PROMPT.
I would like the number of lines in the data that contain the word "assignments". Please give that number alone.

Stored data.
(** ** The command line

    The block under [if __name__ == "__main__"]: a banner, then a loop that
    reads a URL, stops on [exit], and prints the verdict of [check_url].
    The standard input is the list of the lines typed; [input] raises
    [EOFError] when there is none left.  What is written is kept call by
    call: a [line] is one call of [print], or the prompt of one call of
    [input], with the values it shows (how a number or a ratio is
    formatted is left out).  Every call of [print] is taken to succeed:
    the standard output is one whose encoding has the pictographs of the
    labels and of the risk bar, where [print] would otherwise raise
    [UnicodeEncodeError]. *)

Module Cli.
Import PyStr Code.

(** The two pictographs of the risk bar, a red and a green square. *)
Inductive cell := red | green.

Definition is_red (c : cell) : bool :=
  match c with
  | red => true
  | green => false
  end.

Inductive line :=
(** [print(t)] of a text of the program *)
| Text (t : str)
(** the prompt ["URL: "] of [input] *)
| Prompt
(** [print("Goodbye!")] *)
| GoodbyeLine
(** [print("Error:", outcome["error"])] *)
| ErrorLine (msg : str)
(** [print(f"\nResult: {outcome['label']}")] *)
| ResultLine (l : label_text)
(** [print("Score:", outcome["score"])] *)
| ScoreLine (score : Z)
(** [print("Risk Bar:", ...)] *)
| RiskBarLine (bar : list cell)
(** [print(" * HTTPS:", "Yes" if outcome["https"] else "No")] *)
| HttpsLine (yes : bool)
(** [print(" * Contains IP:", "Yes" if outcome["ip_in_url"] else "No")] *)
| ContainsIpLine (yes : bool)
(** [print(" * Subdomains:", outcome["subs"])] *)
| SubdomainsLine (n : nat)
(** [print(" * URL length:", outcome["len"])] *)
| UrlLengthLine (n : nat)
(** [print(" * Suspicious words:", ", ".join(outcome["bad_words"]))] *)
| SuspiciousWordsLine (joined : str)
(** [print(" * Lots of odd characters in URL")] *)
| OddCharactersLine
(** [print(f" * Closest safe domain: {legit} (sim: {ratio:.2f})")] *)
| ClosestLine (legit : option str) (ratio : Q)
(** [print("-" * 45, "\n")] *)
| RuleLine.

(** How a run ends, on such a standard output: [break] after [exit];
    [EOFError] from [input]; an exception of [check_url], which nothing
    catches. *)
Inductive ending :=
| Quit
| EndOfInput
| Uncaught (e : exn).

(** The red squares, [min(score, 10)] of them, then the green ones,
    [10 - min(score, 10)]; a string times a negative number is empty. *)
Definition risk_bar (score : Z) : list cell :=
  repeat red (Z.to_nat (Z.min score 10))
  ++ repeat green (Z.to_nat (10 - Z.min score 10)).

(** The lines printed for a full verdict. *)
Definition report (v : Verdict) : list line :=
  [ResultLine (label v); ScoreLine (score v);
   RiskBarLine (risk_bar (score v)); HttpsLine (https v);
   ContainsIpLine (ip_in_url v); SubdomainsLine (subs v);
   UrlLengthLine (len v)]
  ++ (if bool_decide (bad_words v = []) then []
      else [SuspiciousWordsLine (Sample.join (py ", ") (bad_words v))])
  ++ (if crazy_chars v then [OddCharactersLine] else [])
  ++ [ClosestLine (closest_match v).2 (closest_match v).1; RuleLine].

Definition banner : list line :=
  [Text (repeat "="%char 50);
   Text (py "     Phishing URL Checker (improved version)");
   Text (repeat "="%char 50);
   Text (py "Paste a URL (or type 'exit' to quit).");
   Text (py "--------------------------------------------------")].

Section with_libs.
Variable L : Libs.
(** * Relative-error statistics of sinq(): a shallow embedding of gcc-sinq.c

    The program draws random single-precision inputs, evaluates four native
    sine functions on them, widens each result into an MPFR number and feeds
    the relative error against an MPFR reference sine into a Welford
    accumulator (one per distribution and generator).

    Layout of this development:
    - [Dyadic]   : powers of two over [Q], magnitude, round-to-nearest-even;
    - [mpfr_*]   : the MPFR operations used by the program.  MPFR computes the
                   exact result and rounds it once to the precision of the
                   destination; that contract is what is modelled, with the
                   default exponent range of the library;
    - [stats_*]  : the accumulator of the source, statement by statement;
    - native formats, random inputs, the generators and the main loop follow;
    - the theorems come after all definitions: rounding, the accumulator,
      the distributions, the main loop, the widening of the native results,
      the order of rounded results and the growth of [m2];
    - further properties close the development: of the accumulator (counts,
      values that are not finite, equal samples, the range of the mean), of
      the three distributions, of the passes of [main], of [main] under the
      two signals, of the buffer of [getsin_q] and of the casts. *)

From Stdlib Require Import ZArith QArith Qround Qabs Qpower Qreduction.
From Stdlib Require Import Lia Psatz Bool List Ascii String.
From Stdlib Require Import Reals Machin Qreals.
From Stdlib Require Import Nnat.
Import ListNotations.

Local Open Scope Z_scope.

(** ** Powers of two and magnitudes over Q *)

Definition pow2 (e : Z) : Q := ((2 # 1) ^ e)%Q.
(** Items are only ever added. *)
Lemma fallback_step_keeps (rc : RoutedContent) (s : string) (c : Category)
    (items : list Item) :
  rc_get c rc = Some items ->
  exists items', rc_get c (fallback_step rc s) = Some (items ++ items').
Proof.
  intros Hget. unfold fallback_step.
  destruct (PyStr.len (PyStr.strip s) <? 10);
    [exists []; now rewrite app_nil_r|].
  destruct (keyword_category (PyStr.lower s)) as [k conf].
  unfold rc_append. rewrite get_adjust, Hget.
  destruct (Category_eqb c k); simpl.
  - eexists. reflexivity.
  - exists []. now rewrite app_nil_r.
Qed.

Lemma fallback_fold_keeps (sentences : list string) (rc : RoutedContent)
    (c : Category) (items : list Item) :
  rc_get c rc = Some items ->
  exists items',
    rc_get c (fold_left fallback_step sentences rc) = Some (items ++ items').
Proof.
  revert rc items. induction sentences as [|s ss IH]; intros rc items Hget;
    simpl.
  - exists []. now rewrite app_nil_r.
  - destruct (fallback_step_keeps rc s c Hget) as [i1 H1].
    destruct (IH _ _ H1) as [i2 H2].
    exists (i1 ++ i2). now rewrite app_assoc.
Qed.

Lemma fallback_fold_routes (sentences : list string) (rc : RoutedContent)
    (s : string) (c : Category) (conf : Q) :
  In s sentences ->
  (PyStr.len (PyStr.strip s) <? 10) = false ->
  keyword_category (PyStr.lower s) = (c, conf) ->
  In c (Dict.keys rc) ->
  exists items,
    rc_get c (fold_left fallback_step sentences rc) = Some items /\
    In (mkItem (PyStr.strip s) conf "keyword_fallback") items.
Proof.
  revert rc. induction sentences as [|s0 ss IH]; intros rc Hin Hlen Hcat Hkey;
    [destruct Hin|].
  simpl. destruct Hin as [->|Hin].
  - destruct (rc_get c rc) as [items|] eqn:Hget;
      [|apply get_none_keys in Hget; contradiction].
    assert (H1 : rc_get c (fallback_step rc s)
                 = Some (items ++ [mkItem (PyStr.strip s) conf
                                     "keyword_fallback"])).
    { unfold fallback_step. rewrite Hlen, Hcat. unfold rc_append.
      rewrite get_adjust, Category_eqb_refl, Hget. reflexivity. }
    destruct (fallback_fold_keeps ss _ c H1) as [i2 H2].
    eexists. split; [exact H2|].
    apply in_or_app. left. apply in_or_app. right. now left.
  - apply IH; try assumption.
    unfold fallback_step.
    destruct (PyStr.len (PyStr.strip s0) <? 10); [exact Hkey|].
    destruct (keyword_category (PyStr.lower s0)) as [k cf].
    unfold rc_append, rc_adjust. rewrite keys_adjust. exact Hkey.
Qed.

Lemma any_word_in_true (words : list string) (s : string) :
  any_word_in words s = true <->
  exists word pre post,
    In word words /\ s = (pre ++ word ++ post)%string.
Proof.
  unfold any_word_in. rewrite existsb_exists. split.
  - intros [w [Hin Hc]]. apply contains_substring in Hc.
    destruct Hc as [pre [post H]]. now exists w, pre, post.
  - intros [w [pre [post [Hin H]]]]. exists w. split; [exact Hin|].
    apply contains_substring. now exists pre, post.
Qed.

(** C10: a sentence kept by the segmenter whose lowercase form contains a
    Nudge keyword as a substring, and no Wisdom keyword as a substring, is
    routed to Nudge with confidence 0.6. *)
Theorem keyword_match_is_substring :
  forall (text s word pre post : string),
    In s (_split_sentences text) ->
    In word nudge_words ->
    PyStr.lower s = (pre ++ word ++ post)%string ->
    (forall w pre' post',
        In w wisdom_words -> PyStr.lower s <> (pre' ++ w ++ post')%string) ->
    exists items,
      rc_get Nudge (routed_content (_fallback_classification text))
        = Some items /\
      In (mkItem s 0.6%Q "keyword_fallback") items.
Proof.
  intros text s word pre post Hin Hword Hsub Hnow.
  pose proof (split_sentences_stripped text s Hin) as Hstrip.
  pose proof (split_sentences_long text s Hin) as Hlong.
  assert (Hlen : (PyStr.len (PyStr.strip s) <? 10) = false).
  { rewrite Hstrip. apply Nat.ltb_ge. lia. }
  assert (Hcat : keyword_category (PyStr.lower s) = (Nudge, 0.6%Q)).
  { unfold keyword_category.
    destruct (any_word_in wisdom_words (PyStr.lower s)) eqn:Ew.
    - apply any_word_in_true in Ew.
      destruct Ew as (w & pre' & post' & Hw & Heq).
      exfalso. exact (Hnow w pre' post' Hw Heq).
    - assert (En : any_word_in nudge_words (PyStr.lower s) = true)
        by (apply any_word_in_true; now exists word, pre, post).
      now rewrite En. }
  unfold _fallback_classification. simpl.
  rewrite <- Hstrip.
  apply fallback_fold_routes; try assumption.
  simpl. tauto.
Qed.
(** The leave that [revert] makes of the join of a new member, followed by
    its [prune_departed]. *)
Lemma leave_after_join_quiet (user : UserID) (content : QJsonObject) (s : RoomState.t) :
  sound s → user ≠ "" →
  RoomState.members_by_id_ s !! user = None →
  let m' := Member.update_membership (Member.of_id user) content in
  let sA := RoomState.set_members_by_id (<[user := m']> (RoomState.members_by_id_ s)) s in
  (RoomState.update_membership user [] None false;; RoomState.prune_departed None)
    (if isEmpty (Member.display_name m') then sA
     else RoomState.set_members_by_displayname
            (record_index sA (normalized (Member.display_name m')) user) sA)
  = (Ok tt, s, []).
Proof.
  intros (Hids & [Hc Htidy] & Hdep) Huser Hnone m' sA.
  assert (¬ filed_under s (normalized (Member.display_name m')) user) as Hfiled.
  { intros (m & Hm & _)%Hc. congruence. }
  set (m'' := Member.update_membership m' []).
  assert (Member.display_name m'' = "") as Hname'' by done.
  assert (Member.id m'' = user) as Hid'' by done.
  unfold RoomState.update_membership. cbn [Json.empty].
  destruct (isEmpty (Member.display_name m')) eqn:Hempty.
  - apply isEmpty_true_iff in Hempty.
    erewrite bind_Ok.
    2:{ erewrite bind_quiet by reflexivity.
        erewrite bind_quiet by reflexivity.
        replace (RoomState.members_by_id_ sA !! user) with (Some m')
          by (subst sA; simpl; by rewrite lookup_insert_eq).
        cbn zeta. fold m''.
        erewrite bind_quiet.
        2:{ erewrite bind_quiet by reflexivity.
            rewrite Hname'', Hempty. rewrite bool_decide_eq_false_2 by (intros Hne; by apply Hne).
            erewrite bind_quiet by reflexivity.
            erewrite bind_quiet by reflexivity.
            erewrite bind_quiet by reflexivity.
            erewrite bind_quiet by (simpl; rewrite Hdep; reflexivity).
            reflexivity. }
        erewrite bind_quiet by reflexivity. reflexivity. }
    simpl. unfold RoomState.prune_departed.
    erewrite bind_quiet by reflexivity. simpl. rewrite isEmpty_false by done. simpl.
    erewrite bind_quiet
      by (unfold lift, RoomState.members_by_id_at; simpl; rewrite lookup_insert_eq; reflexivity).
    rewrite Hname''.
    change (RoomState.forget_displayname user "" None) with (@mret (St RoomState.t) _ _ tt).
    erewrite bind_quiet by reflexivity.
    erewrite bind_quiet by reflexivity.
    unfold modify. simpl. rewrite delete_insert_eq, delete_insert_eq, delete_id by done.
    destruct s; simpl in *. by subst.
  - apply bool_decide_eq_false in Hempty.
    set (n := normalized (Member.display_name m')) in *.
    set (vec := default [] (RoomState.members_by_displayname_ s !! n) ++ [user]).
    set (s1 := RoomState.set_members_by_displayname (record_index sA n user) sA).
    set (s2 := RoomState.set_members_by_id (<[user := m'']> (RoomState.members_by_id_ s1)) s1).
    assert (RoomState.forget_displayname user (Member.display_name m') None s2
            = (Ok tt, RoomState.set_members_by_displayname (RoomState.members_by_displayname_ s) s2,
               [])) as Hforget.
    { pose proof (forget_record_index s n user Htidy Hfiled) as Hindex.
      rewrite (forget_displayname_quiet s2 user (Member.display_name m') vec); [|done| | |].
      - by rewrite <- Hindex.
      - subst s2 s1 sA. simpl. unfold record_index. simpl. by rewrite lookup_insert_eq.
      - destruct (record_index_tidy s n user Hfiled Htidy n vec) as [_ Hnd]; [|done].
        simpl. unfold record_index. by rewrite lookup_insert_eq.
      - subst vec. apply elem_of_app. right. by apply list_elem_of_singleton. }
    erewrite bind_Ok.
    2:{ erewrite bind_quiet by reflexivity.
        erewrite bind_quiet by reflexivity.
        replace (RoomState.members_by_id_ s1 !! user) with (Some m')
          by (subst s1 sA; simpl; by rewrite lookup_insert_eq).
        cbn zeta. fold m''.
        erewrite bind_quiet.
        2:{ erewrite bind_quiet by reflexivity. fold s2.
            rewrite Hname'', Hid''.
            rewrite bool_decide_eq_true_2 by (intros Heq; by apply Hempty).
            erewrite bind_quiet.
            2:{ erewrite bind_quiet by exact Hforget.
                change (RoomState.record_displayname user "" None)
                  with (@mret (St RoomState.t) _ _ tt).
                reflexivity. }
            erewrite bind_quiet by reflexivity.
            erewrite bind_quiet by reflexivity.
            erewrite bind_quiet by (simpl; rewrite Hdep; reflexivity).
            reflexivity. }
        erewrite bind_quiet by reflexivity. reflexivity. }
    simpl. unfold RoomState.prune_departed.
    erewrite bind_quiet by reflexivity. simpl. rewrite isEmpty_false by done. simpl.
    erewrite bind_quiet
      by (unfold lift, RoomState.members_by_id_at; simpl; rewrite lookup_insert_eq; reflexivity).
    rewrite Hname''.
    change (RoomState.forget_displayname user "" None) with (@mret (St RoomState.t) _ _ tt).
    erewrite bind_quiet by reflexivity.
    erewrite bind_quiet by reflexivity.
    unfold modify. simpl. rewrite delete_insert_eq, delete_insert_eq, delete_id by done.
    destruct s; simpl in *. by subst.
Qed.
(** X12. When the three files exist, they are loaded in the order start,
    assignments, registry, and all of them before any cross-reference check:
    the error of the first file that fails to load (unreadable, or not a
    mapping at top level) is the error of [main], whatever the documents
    loaded before it hold. *)
Theorem load_failure_reported_before_validation w e :
  f_exists (start_lite_file w) = true →
  f_exists (assign_lite_file w) = true →
  f_exists (task_assembly_file w) = true →
  (load_yaml (under (root w) "configs/start_task_lite.yaml") (f_read (start_lite_file w))
   = Err e → main w = Err e)
  ∧ (∀ s,
       load_yaml (under (root w) "configs/start_task_lite.yaml") (f_read (start_lite_file w))
       = Ok s →
       load_yaml (under (root w) "configs/assignments/lite.yaml") (f_read (assign_lite_file w))
       = Err e → main w = Err e)
  ∧ (∀ s a,
       load_yaml (under (root w) "configs/start_task_lite.yaml") (f_read (start_lite_file w))
       = Ok s →
       load_yaml (under (root w) "configs/assignments/lite.yaml") (f_read (assign_lite_file w))
       = Ok a →
       load_yaml (under (root w) "configs/tasks/task_assembly.yaml")
         (f_read (task_assembly_file w))
       = Err e → main w = Err e).
Proof.
  intros H1 H2 H3. unfold main, require_file. rewrite H1, H2, H3.
  cbn [negb raise_if mbind result_bind]. repeat split.
  - by intros ->.
  - by intros s -> ->.
  - by intros s a -> -> ->.
Qed.

(** X13. An empty start document is not a parse error: when the three
    files exist, the start file decodes to null, and the other two load with
    a well-typed import field, [main] fails with the start schema error, as
    it does for a start document that is an empty mapping. *)
Theorem empty_start_document_lacks_start_field w a t imports :
  f_exists (start_lite_file w) = true →
  f_exists (assign_lite_file w) = true →
  f_exists (task_assembly_file w) = true →
  f_read (start_lite_file w) = Decoded VNone ∨ f_read (start_lite_file w) = Decoded (Map []) →
  load_yaml (under (root w) "configs/assignments/lite.yaml") (f_read (assign_lite_file w))
  = Ok a →
  load_yaml (under (root w) "configs/tasks/task_assembly.yaml") (f_read (task_assembly_file w))
  = Ok t →
  read_imports t = Ok imports →
  main w
  = Err (RuntimeError "configs/start_task_lite.yaml must have non-empty mapping field: start")
  ∧ exit_status (run w) = 1.
Proof.
  intros H1 H2 H3 Hnull Ha Ht Himp.
  assert (Hmain : main w = Err start_error).
  { unfold main, require_file. rewrite H1, H2, H3, Ha, Ht.
    cbn [negb raise_if mbind result_bind].
    assert (Hs : load_yaml (under (root w) "configs/start_task_lite.yaml")
                   (f_read (start_lite_file w)) = Ok []) by by destruct Hnull as [-> | ->].
    rewrite Hs. cbn [mbind result_bind].
    by rewrite (validate_after_imports _ _ _ _ Himp). }
  split; [done|]. unfold run. by rewrite Hmain.
Qed.
Lemma process_dropped (m : Manager) e t :
  dropped m e -> spaces (process e t m).2 = spaces m.
Proof.
  intros [Hnone | (si & sp & Hfind & Hdrop)].
  - by rewrite process_unknown_hub.
  - unfold process, bind, get_state. rewrite Hfind.
    destruct (find_space_lookup _ _ _ _ Hfind) as [k Hl].
    destruct Hdrop as [Hun | [Hdev Hres]].
    + by rewrite dispatch_unhandled.
    + by erewrite dispatch_unresolved.
Qed.

Lemma processed_dropped (m : Manager) e now now_h :
  dropped m e -> spaces (processed e now now_h m).2 = spaces m.
Proof.
  intros Hdrop. unfold processed, try_except.
  pose proof (process_dropped (recorded m e now) e now_h Hdrop) as Hsp.
  by destruct (process e now_h (recorded m e now)) as [[[]|ex] m'].
Qed.

(** C10. A delivery that passes de-duplication has its arrival time on
    record, in the pruned cache, whatever lines 218-266 then do with it,
    also when they raise. So when it is dropped without touching the model
    (unknown hub, unhandled tag, unresolved device), an identical delivery
    within the window is still suppressed. *)
Theorem dropped_delivery_arms_window (m : Manager) (p : gmap string pyval)
    (e : Event) (t1 h1 t2 h2 : Q) :
  normalize p = Val (Some e) ->
  is_duplicate m e t1 = false ->
  let m1 := deliver m p t1 h1 in
  (handle_event_body p t1 h1 m).2 = m1
  /\ _recent_events m1 = prune t1 (<[event_key e := t1]> (_recent_events m))
  /\ _recent_events m1 !! event_key e = Some t1
  /\ (dropped m e -> spaces m1 = spaces m)
  /\ ((t2 - t1 < _dedup_window m)%Q -> _handle_event p t2 h2 m1 = (Val tt, m1)).
Proof.
  intros Hn Hd m1.
  assert (Hrun : _handle_event p t1 h1 m = processed e t1 h1 m)
    by by apply handle_event_passed.
  assert (Hrec : _recent_events m1 = _recent_events (recorded m e t1)).
  { subst m1. unfold deliver. rewrite Hrun. apply processed_recent. }
  split; [|split; [|split; [|split]]].
  - subst m1. unfold deliver, _handle_event, try_except.
    by destruct (handle_event_body p t1 h1 m) as [[[]|ex] m'].
  - done.
  - rewrite Hrec. apply recorded_lookup.
  - intros Hdrop. subst m1. unfold deliver. rewrite Hrun.
    by apply processed_dropped.
  - intros Hlt. eapply handle_event_suppressed; [done|].
    eapply is_duplicate_within.
    + rewrite Hrec. apply recorded_lookup.
    + subst m1. unfold deliver. rewrite Hrun, processed_window. done.
Qed.

End Drops.

Lemma dropped_delivery_arms_window_witness :
  let m1 := deliver sample_manager door_opened_unknown_device 1000 1000 in
  spaces m1 = spaces sample_manager
  /\ _recent_events m1 !! "D9:dooropened:TRIGGERED" = Some 1000%Q
  /\ _handle_event door_opened_unknown_device 1002 1002 m1 = (Val tt, m1).
Proof.
  intros m1.
  destruct (dropped_delivery_arms_window sample_manager door_opened_unknown_device
              door_opened_unknown_device_event 1000 1000 1002 1002)
    as (_ & _ & Hrec & Hsame & Hnext); [reflexivity | reflexivity |].
  split; [|split].
  - apply Hsame. right. exists 0%nat, home. split; [reflexivity|].
    right. split; [|reflexivity]. split; reflexivity.
  - apply Hrec.
  - apply Hnext. simpl. lra.
Defined.

(** ** Malformed payloads and exceptions *)

Section Isolation.
Context `{Env}.

(** C8. A payload whose event record (the value under ["event"], or the
    payload itself when there is no such key) has no [eventTag], an empty
    [eventTag], or no [hubId] leaves the manager exactly as it was: no model
    mutation, no cache or mark update, no effect, and the handler returns
    normally. *)
Theorem missing_tag_or_hub_dropped (m : Manager) (p ev : gmap string pyval)
    (now now_h : Q) :
  dict_get p "event" (PDict p) = PDict ev ->
  ev !! "eventTag" = None \/ ev !! "eventTag" = Some (PStr "") \/ ev !! "hubId" = None ->
  _handle_event p now now_h m = (Val tt, m).
Proof.
  intros Hev Hmiss. apply handle_event_not_normalized.
  unfold normalize. rewrite Hev.
  destruct Hmiss as [Htag | [Htag | Hhub]].
  - left. unfold dict_get at 1. by rewrite Htag.
  - left. unfold dict_get at 1. by rewrite Htag.
  - destruct (dict_get ev "eventTag" (PStr "")); try (right; by eexists).
    left. unfold dict_get at 1. rewrite Hhub. simpl. by rewrite orb_true_r.
Qed.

ANSWER TO THIS TASK.
4